§ WHAT YOU SHOULD DO: Copy each line below that has "CanonicalExpiry".

Source data:
^^^^^^^^^^^^^^^^

(* ===== verification/Message.v ===== *)
(** * Accepting and cancelling messages: [internal/message]

    The canonical forms of what a website attaches to a message
    ([business.go], [stream.go], [expiry.go]), the admission of a submission
    against its budgets ([budget.go], [schedule.go]), the transaction that
    queues it ([postgres.go], [idempotency.go]) and the cancellation of a
    pending message ([cancel.go]).

    A [Submission] carries parsed identifiers where the code passes UUID
    strings.  The fingerprint and the hash of the idempotency key are arguments
    here: [Fingerprint] and [ApiReceive] compute them, and read the message. *)

From S2P Require Import Prelude GoText Calendar Delivery SmtpClient Provider Database Suppression.

(** ** Canonical forms *)

Module Message.

Record Business := MkBusiness { ClientReference : string; Tags : list string }.

Definition char_in (ranges : list (N * N)) (c : ascii) : bool :=
  existsb (fun r => (fst r <=? N_of_ascii c)%N && (N_of_ascii c <=? snd r)%N) ranges.

Fixpoint all_in (ranges : list (N * N)) (s : string) : bool :=
  match s with
  | EmptyString => true
  | String c rest => char_in ranges c && all_in ranges rest
  end.

(** [^first rest{0,n}$] *)
Definition matches (first rest : list (N * N)) (n : nat) (s : string) : bool :=
  match s with
  | EmptyString => false
  | String c tail => char_in first c && all_in rest tail && (String.length tail <=? n)%nat
  end.

Definition digits : N * N := (48, 57)%N.
Definition upper : N * N := (65, 90)%N.
Definition lower : N * N := (97, 122)%N.

(** [referencePattern], [tagPattern] *)
Definition ValidReference : string -> bool :=
  matches [upper; lower; digits] [upper; lower; digits; (46, 46); (95, 95); (58, 58); (45, 45)]%N 127.
Definition ValidTag : string -> bool :=
  matches [lower; digits] [lower; digits; (95, 95); (45, 45)]%N 31.

Definition Present (b : Business) : bool :=
  negb (String.eqb (ClientReference b) "") || negb (bool_decide (Tags b = [])).

(** The loop over the sorted tags: each valid and different from the one before. *)
Fixpoint tags_ok (prev : option string) (tags : list string) : bool :=
  match tags with
  | [] => true
  | tag :: rest =>
      ValidTag tag && negb (bool_decide (prev = Some tag)) && tags_ok (Some tag) rest
  end.

(** [Business.Canonical] *)
Definition Canonical (b : Business) : option Business :=
  if (negb (String.eqb (ClientReference b) "") && negb (ValidReference (ClientReference b)))
     || (8 <? length (Tags b))%nat
  then None
  else
    let tags := sort_by String.leb (Tags b) in
    if tags_ok None tags then Some (MkBusiness (ClientReference b) tags) else None.

(** [CanonicalStream] *)
Definition CanonicalStream (name : string) : option string :=
  if one_of name [""; "normal"]%string then Some "normal"%string
  else if one_of name ["otp"; "security"; "receipt"]%string then Some name
  else None.

Record SubmissionBudget := MkSubmissionBudget { sb_Minute : Z; sb_Hour : Z; sb_Day : Z }.
Record StreamPolicy := MkStreamPolicy { sp_Name : string; sp_Weight : Z; sp_Budget : SubmissionBudget }.

Definition budget_valid (b : SubmissionBudget) : bool :=
  (0 <=? sb_Minute b) && (0 <=? sb_Hour b) && (0 <=? sb_Day b)
  && (sb_Minute b <=? 2147483647) && (sb_Hour b <=? 2147483647) && (sb_Day b <=? 2147483647).

(** The loop of [CanonicalStreams] over the policies, with the names seen. *)
Fixpoint streams_ok (seen : list string) (ps : list StreamPolicy) : option (list string) :=
  match ps with
  | [] => Some seen
  | p :: rest =>
      match CanonicalStream (sp_Name p) with
      | Some name =>
          if String.eqb (sp_Name p) "" || one_of name seen || (sp_Weight p <? 1) || (8 <? sp_Weight p)
             || negb (budget_valid (sp_Budget p))
          then None else streams_ok (name :: seen) rest
      | None => None
      end
  end.

(** [CanonicalStreams] *)
Definition CanonicalStreams (ps : list StreamPolicy) : option (list StreamPolicy) :=
  if (4 <? length ps)%nat then None
  else match streams_ok [] ps with
       | None => None
       | Some seen =>
           Some (if one_of "normal"%string seen then ps
                 else ps ++ [MkStreamPolicy "normal" 1 (MkSubmissionBudget 0 0 0)])
       end.

(** An instant as the code holds it: with the offset of its zone in seconds. *)
Record Zoned := MkZoned { z_at : Time; z_offset : Z }.
Definition Zero : Zoned := MkZoned 0 0.

(** [CanonicalExpiry]; [None] is the error.  The text it formats stands for a
    whole second of UTC, which is the value here, and is empty for zero. *)
Definition CanonicalExpiry (at_ : Zoned) : option (option Time) :=
  if IsZero (z_at at_) then Some None
  else if (z_at at_ <? 0) || (year_10000 <=? z_at at_) || negb (z_at at_ mod Second =? 0)
          || (z_offset at_ <=? -86400) || (86400 <=? z_offset at_)
  then None else Some (Some (z_at at_)).

(** ** Submissions *)

Record Submission := MkSubmission {
  s_Replaces : option UUID; s_ScheduleAt : Zoned; s_ExpiresAt : Zoned; s_Stream : string;
  s_Business : Business; s_ID : UUID; s_Account : option UUID; s_From : string;
  s_Recipients : list string; s_Path : string; s_Size : Z; s_SHA256 : string;
  s_MessageID : string; s_HeaderFrom : string; s_Subject : string;
  s_ReceivedAt : Time; s_ArchivedAt : Time }.
#[export] Instance eta_Submission : Eta Submission := fun s =>
  MkSubmission (s_Replaces s) (s_ScheduleAt s) (s_ExpiresAt s) (s_Stream s) (s_Business s) (s_ID s)
    (s_Account s) (s_From s) (s_Recipients s) (s_Path s) (s_Size s) (s_SHA256 s) (s_MessageID s)
    (s_HeaderFrom s) (s_Subject s) (s_ReceivedAt s) (s_ArchivedAt s).

(** A value or the given error *)
Definition lift {A} (e : DBErr) (o : option A) : M A :=
  match o with Some a => mret a | None => raise e end.
Definition guard (e : DBErr) (ok : bool) : M unit := if ok then mret tt else raise e.

(** The row of [INSERT INTO messages] *)
Definition message_row (s : Submission) (source environment stream : string) (apiKey : option UUID)
    (keyHash : option string) (business : Business) (expiry schedule : option Time) (status : Status)
    (queued : Time) : Message :=
  MkMessage source apiKey (s_Account s) (s_From s) (Some (s_HeaderFrom s)) (s_Path s) (s_Size s)
    (s_SHA256 s) stream environment "AVAILABLE" (s_ReceivedAt s) schedule expiry status
    (if String.eqb environment "production"
     then Some (match schedule with Some at_ => Z.max queued at_ | None => queued end) else None)
    None None None 0 None None None None (s_MessageID s) (s_Subject s) queued keyHash
    (ClientReference business) (Tags business) None None.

^^^^^^^^^^^^^^^^

§ REPLY TO THE TASK:
(** [CanonicalExpiry]; [None] is the error.  The text it formats stands for a
Definition CanonicalExpiry (at_ : Zoned) : option (option Time) :=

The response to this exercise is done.